(** The archive path without its first segment. *)
Definition archiveRootRemoved (path : string) : string :=
  match indexOf path "/" with
  | Some i => drop (S i) path
  | None => path
  end.

(** The hrefs of a page whose text is a list of hrefs separated by
    spaces. *)
Definition hrefsOf (html : string) : list string :=
  filter (fun h => negb (String.eqb h EmptyString)) (split html " "%char).

Definition idle : Provider :=
  {| state := Idle; errors := []; stopFlag := false; trace := [] |}.

Definition orchestrator (schedules : list (list Action)) : Orchestrator :=
  {| ui := idle; schedules := schedules; calls := 0; rounds := [] |}.

(** The orchestrator over an explicit environment. *)
Definition train
    (getGitHubFiles :
       string -> option string -> list string -> list string ->
       Promise (list FileData))
    (fetchPageContent : string -> bool -> Promise (option string))
    (isSitemapUrl : string -> bool)
    (fetchSitemapUrls : string -> bool -> Promise (list string))
    (processFileOutcome : nat -> nat -> Promise unit)
    (sources : list Source) (schedules : list (list Action))
  : option Orchestrator :=
  trainAllSources Reference.globMatch Reference.pathnameOf checksumOf
    includeGlobs excludeGlobs QUOTA (Some "project")
    Reference.protocolHostnameOf Reference.schemaRemoved
    getGitHubFiles archiveRootRemoved (fun url => url)
    (fun _ _ _ => Resolves []) (fun _ => Resolves EmptyString)
    fetchPageContent hrefsOf isSitemapUrl fetchSitemapUrls false
    (fun _ _ => []) processFileOutcome
    10 sources (orchestrator schedules).

(** *** Two repositories, the first of which exhausts the quota *)

Definition fileA : FileData :=
  {| path := "one-main/a.md"; name := "a.md"; content := "alpha" |}.
Definition fileB : FileData :=
  {| path := "two-main/b.md"; name := "b.md"; content := "beta" |}.

Definition twoRepositories : list Source :=
  [ {| id := "s1"; data := GitHubSource "https://github.com/acme/one" None |};
    {| id := "s2"; data := GitHubSource "https://github.com/acme/two" None |} ].

Definition archives (url : string) (_ : option string) (_ _ : list string)
  : Promise (list FileData) :=
  if String.eqb url "https://github.com/acme/one" then Resolves [fileA]
  else Resolves [fileB].

(** [processFile] fails with the quota error throughout the first call
    of [generateEmbeddings] and succeeds afterwards. *)
Definition quotaDuringFirstCall (call _ : nat) : Promise unit :=
  if (call =? 0)%nat then Rejects quotaError else Resolves tt.

Definition noPage (_ : string) (_ : bool) : Promise (option string) :=
  Resolves None.
Definition noSitemap (_ : string) : bool := false.
Definition noSitemapUrls (_ : string) (_ : bool) : Promise (list string) :=
  Resolves [].

Definition oneItem : list Action := [Settle 0; Settle 0; Join].

Definition quotaRun : option Orchestrator :=
  train archives noPage noSitemap noSitemapUrls quotaDuringFirstCall
    twoRepositories [oneItem; oneItem].

(** *** A page that links to another page in two ways *)

Definition docsUrl : string := "https://x.com/docs".
Definition pageUrl : string := "https://x.com/docs/a".

Definition site (url : string) (_ : bool) : Promise (option string) :=
  if String.eqb url docsUrl then Resolves (Some ("a " ++ pageUrl))
  else if String.eqb url pageUrl then Resolves (Some docsUrl)
  else Resolves None.

Definition allProcessed (_ _ : nat) : Promise unit := Resolves tt.

Definition noArchive (_ : string) (_ : option string) (_ _ : list string)
  : Promise (list FileData) := Resolves [].

Definition twoItems : list Action :=
  [Settle 0; Settle 1; Settle 0; Settle 1; Join].

Definition crawlRun : option Orchestrator :=
  train noArchive site noSitemap noSitemapUrls allProcessed
    [ {| id := "site"; data := WebsiteSource docsUrl |} ]
    [oneItem; twoItems].

(** *** A sitemap of 15 pages *)

Definition sitemapUrl : string := "https://x.com/sitemap.xml".

Definition pageNumber (n : nat) : string :=
  "https://x.com/p" ++ String (ascii_of_nat (97 + n)) EmptyString.

Definition fifteenPages : list string := map pageNumber (seq 0 15).

Definition isXml (url : string) : bool := endsWith url ".xml".

Definition sitemapOf (_ : string) (_ : bool) : Promise (list string) :=
  Resolves fifteenPages.

Definition everyPage (url : string) (_ : bool) : Promise (option string) :=
  Resolves (Some url).

(** Every item in turn, three times over, then the join. *)
Definition inTurn (n : nat) : list Action :=
  (map Settle (seq 0 n) ++ map Settle (seq 0 n) ++ map Settle (seq 0 n)
   ++ [Join])%list.

(** *** Further jobs and runs *)

Definition foxContent : string :=
  "# Title" ++ Reference.LF ++ "The quick brown fox jumps over the lazy dog".

Definition missingPageJob : Job :=
  websiteJob noPage false (fun _ _ => []) allProcessed 0 "site" [docsUrl].

Definition runMissingPage : Provider * Promise unit :=
  generateEmbeddingForFile Reference.globMatch Reference.pathnameOf checksumOf
    includeGlobs excludeGlobs QUOTA missingPageJob 0 idle.

Definition sitemapStart : Orchestrator := orchestrator [inTurn 15].

Definition sitemapSourceRun : option Orchestrator :=
  trainSource Reference.globMatch Reference.pathnameOf checksumOf
    includeGlobs excludeGlobs QUOTA (Some "project")
    Reference.protocolHostnameOf Reference.schemaRemoved
    noArchive archiveRootRemoved (fun url => url)
    (fun _ _ _ => Resolves []) (fun _ => Resolves EmptyString)
    everyPage hrefsOf isXml sitemapOf false
    (fun _ _ => []) allProcessed
    10 {| id := "site"; data := WebsiteSource sitemapUrl |} sitemapStart.

Definition sitemapOutcome : Orchestrator :=
  match sitemapSourceRun with
  | Some o => o
  | None => sitemapStart
  end.

Definition storedJob : Job :=
  gitHubJob archiveRootRemoved
    (fun _ _ => [ {| row_path := "a.md";
                     row_checksum := Some (checksumOf "alpha") |} ])
    allProcessed 0 "s1" [fileA].

Definition stopped : Provider := stopGeneratingEmbeddings idle.

(** Six pages and seven pages in one pool; the first page of six hits the
    quota. *)
Definition quotaOnFirst (_ index : nat) : Promise unit :=
  if (index =? 0)%nat then Rejects quotaError else Resolves tt.

Definition sixPagesJob : Job :=
  websiteJob everyPage false (fun _ _ => []) quotaOnFirst 0 "site"
    (firstn 6 fifteenPages).

Definition sevenPagesJob : Job :=
  websiteJob everyPage false (fun _ _ => []) allProcessed 0 "site"
    (firstn 7 fifteenPages).

Definition poolRun (job : Job) (schedule : list Action) : Run :=
  exec Reference.globMatch Reference.pathnameOf checksumOf
    includeGlobs excludeGlobs QUOTA job schedule
    (startRun Reference.globMatch Reference.pathnameOf
       includeGlobs excludeGlobs job idle).

(** The first page is submitted and fails; the call returns; the sixth
    page, started by the limiter after the failure, goes on. *)
Definition quotaThenSixth : list Action :=
  [Settle 0; Settle 0; Join; Settle 5; Settle 5].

##############################

Repeat the entire listing above, keeping every line exactly the same.

§ **Reply to the task**
(** The archive path without its first segment. *)
Definition archiveRootRemoved (path : string) : string :=
  match indexOf path "/" with
  | Some i => drop (S i) path
  | None => path
  end.

(** The hrefs of a page whose text is a list of hrefs separated by
    spaces. *)
Definition hrefsOf (html : string) : list string :=
  filter (fun h => negb (String.eqb h EmptyString)) (split html " "%char).

Definition idle : Provider :=
  {| state := Idle; errors := []; stopFlag := false; trace := [] |}.

Definition orchestrator (schedules : list (list Action)) : Orchestrator :=
  {| ui := idle; schedules := schedules; calls := 0; rounds := [] |}.

(** The orchestrator over an explicit environment. *)
Definition train
    (getGitHubFiles :
       string -> option string -> list string -> list string ->
       Promise (list FileData))
    (fetchPageContent : string -> bool -> Promise (option string))
    (isSitemapUrl : string -> bool)
    (fetchSitemapUrls : string -> bool -> Promise (list string))
    (processFileOutcome : nat -> nat -> Promise unit)
    (sources : list Source) (schedules : list (list Action))
  : option Orchestrator :=
  trainAllSources Reference.globMatch Reference.pathnameOf checksumOf
    includeGlobs excludeGlobs QUOTA (Some "project")
    Reference.protocolHostnameOf Reference.schemaRemoved
    getGitHubFiles archiveRootRemoved (fun url => url)
    (fun _ _ _ => Resolves []) (fun _ => Resolves EmptyString)
    fetchPageContent hrefsOf isSitemapUrl fetchSitemapUrls false
    (fun _ _ => []) processFileOutcome
    10 sources (orchestrator schedules).

(** *** Two repositories, the first of which exhausts the quota *)

Definition fileA : FileData :=
  {| path := "one-main/a.md"; name := "a.md"; content := "alpha" |}.
Definition fileB : FileData :=
  {| path := "two-main/b.md"; name := "b.md"; content := "beta" |}.

Definition twoRepositories : list Source :=
  [ {| id := "s1"; data := GitHubSource "https://github.com/acme/one" None |};
    {| id := "s2"; data := GitHubSource "https://github.com/acme/two" None |} ].

Definition archives (url : string) (_ : option string) (_ _ : list string)
  : Promise (list FileData) :=
  if String.eqb url "https://github.com/acme/one" then Resolves [fileA]
  else Resolves [fileB].

(** [processFile] fails with the quota error throughout the first call
    of [generateEmbeddings] and succeeds afterwards. *)
Definition quotaDuringFirstCall (call _ : nat) : Promise unit :=
  if (call =? 0)%nat then Rejects quotaError else Resolves tt.

Definition noPage (_ : string) (_ : bool) : Promise (option string) :=
  Resolves None.
Definition noSitemap (_ : string) : bool := false.
Definition noSitemapUrls (_ : string) (_ : bool) : Promise (list string) :=
  Resolves [].

Definition oneItem : list Action := [Settle 0; Settle 0; Join].

Definition quotaRun : option Orchestrator :=
  train archives noPage noSitemap noSitemapUrls quotaDuringFirstCall
    twoRepositories [oneItem; oneItem].

(** *** A page that links to another page in two ways *)

Definition docsUrl : string := "https://x.com/docs".
Definition pageUrl : string := "https://x.com/docs/a".

Definition site (url : string) (_ : bool) : Promise (option string) :=
  if String.eqb url docsUrl then Resolves (Some ("a " ++ pageUrl))
  else if String.eqb url pageUrl then Resolves (Some docsUrl)
  else Resolves None.

Definition allProcessed (_ _ : nat) : Promise unit := Resolves tt.

Definition noArchive (_ : string) (_ : option string) (_ _ : list string)
  : Promise (list FileData) := Resolves [].

Definition twoItems : list Action :=
  [Settle 0; Settle 1; Settle 0; Settle 1; Join].

Definition crawlRun : option Orchestrator :=
  train noArchive site noSitemap noSitemapUrls allProcessed
    [ {| id := "site"; data := WebsiteSource docsUrl |} ]
    [oneItem; twoItems].

(** *** A sitemap of 15 pages *)

Definition sitemapUrl : string := "https://x.com/sitemap.xml".

Definition pageNumber (n : nat) : string :=
  "https://x.com/p" ++ String (ascii_of_nat (97 + n)) EmptyString.

Definition fifteenPages : list string := map pageNumber (seq 0 15).

Definition isXml (url : string) : bool := endsWith url ".xml".

Definition sitemapOf (_ : string) (_ : bool) : Promise (list string) :=
  Resolves fifteenPages.

Definition everyPage (url : string) (_ : bool) : Promise (option string) :=
  Resolves (Some url).

(** Every item in turn, three times over, then the join. *)
Definition inTurn (n : nat) : list Action :=
  (map Settle (seq 0 n) ++ map Settle (seq 0 n) ++ map Settle (seq 0 n)
   ++ [Join])%list.

(** *** Further jobs and runs *)

Definition foxContent : string :=
  "# Title" ++ Reference.LF ++ "The quick brown fox jumps over the lazy dog".

Definition missingPageJob : Job :=
  websiteJob noPage false (fun _ _ => []) allProcessed 0 "site" [docsUrl].

Definition runMissingPage : Provider * Promise unit :=
  generateEmbeddingForFile Reference.globMatch Reference.pathnameOf checksumOf
    includeGlobs excludeGlobs QUOTA missingPageJob 0 idle.

Definition sitemapStart : Orchestrator := orchestrator [inTurn 15].

Definition sitemapSourceRun : option Orchestrator :=
  trainSource Reference.globMatch Reference.pathnameOf checksumOf
    includeGlobs excludeGlobs QUOTA (Some "project")
    Reference.protocolHostnameOf Reference.schemaRemoved
    noArchive archiveRootRemoved (fun url => url)
    (fun _ _ _ => Resolves []) (fun _ => Resolves EmptyString)
    everyPage hrefsOf isXml sitemapOf false
    (fun _ _ => []) allProcessed
    10 {| id := "site"; data := WebsiteSource sitemapUrl |} sitemapStart.

Definition sitemapOutcome : Orchestrator :=
  match sitemapSourceRun with
  | Some o => o
  | None => sitemapStart
  end.

Definition storedJob : Job :=
  gitHubJob archiveRootRemoved
    (fun _ _ => [ {| row_path := "a.md";
                     row_checksum := Some (checksumOf "alpha") |} ])
    allProcessed 0 "s1" [fileA].

Definition stopped : Provider := stopGeneratingEmbeddings idle.

(** Six pages and seven pages in one pool; the first page of six hits the
    quota. *)
Definition quotaOnFirst (_ index : nat) : Promise unit :=
  if (index =? 0)%nat then Rejects quotaError else Resolves tt.

Definition sixPagesJob : Job :=
  websiteJob everyPage false (fun _ _ => []) quotaOnFirst 0 "site"
    (firstn 6 fifteenPages).

Definition sevenPagesJob : Job :=
  websiteJob everyPage false (fun _ _ => []) allProcessed 0 "site"
    (firstn 7 fifteenPages).

Definition poolRun (job : Job) (schedule : list Action) : Run :=
  exec Reference.globMatch Reference.pathnameOf checksumOf
    includeGlobs excludeGlobs QUOTA job schedule
    (startRun Reference.globMatch Reference.pathnameOf
       includeGlobs excludeGlobs job idle).

(** The first page is submitted and fails; the call returns; the sixth
    page, started by the limiter after the failure, goes on. *)
Definition quotaThenSixth : list Action :=
  [Settle 0; Settle 0; Join; Settle 5; Settle 5].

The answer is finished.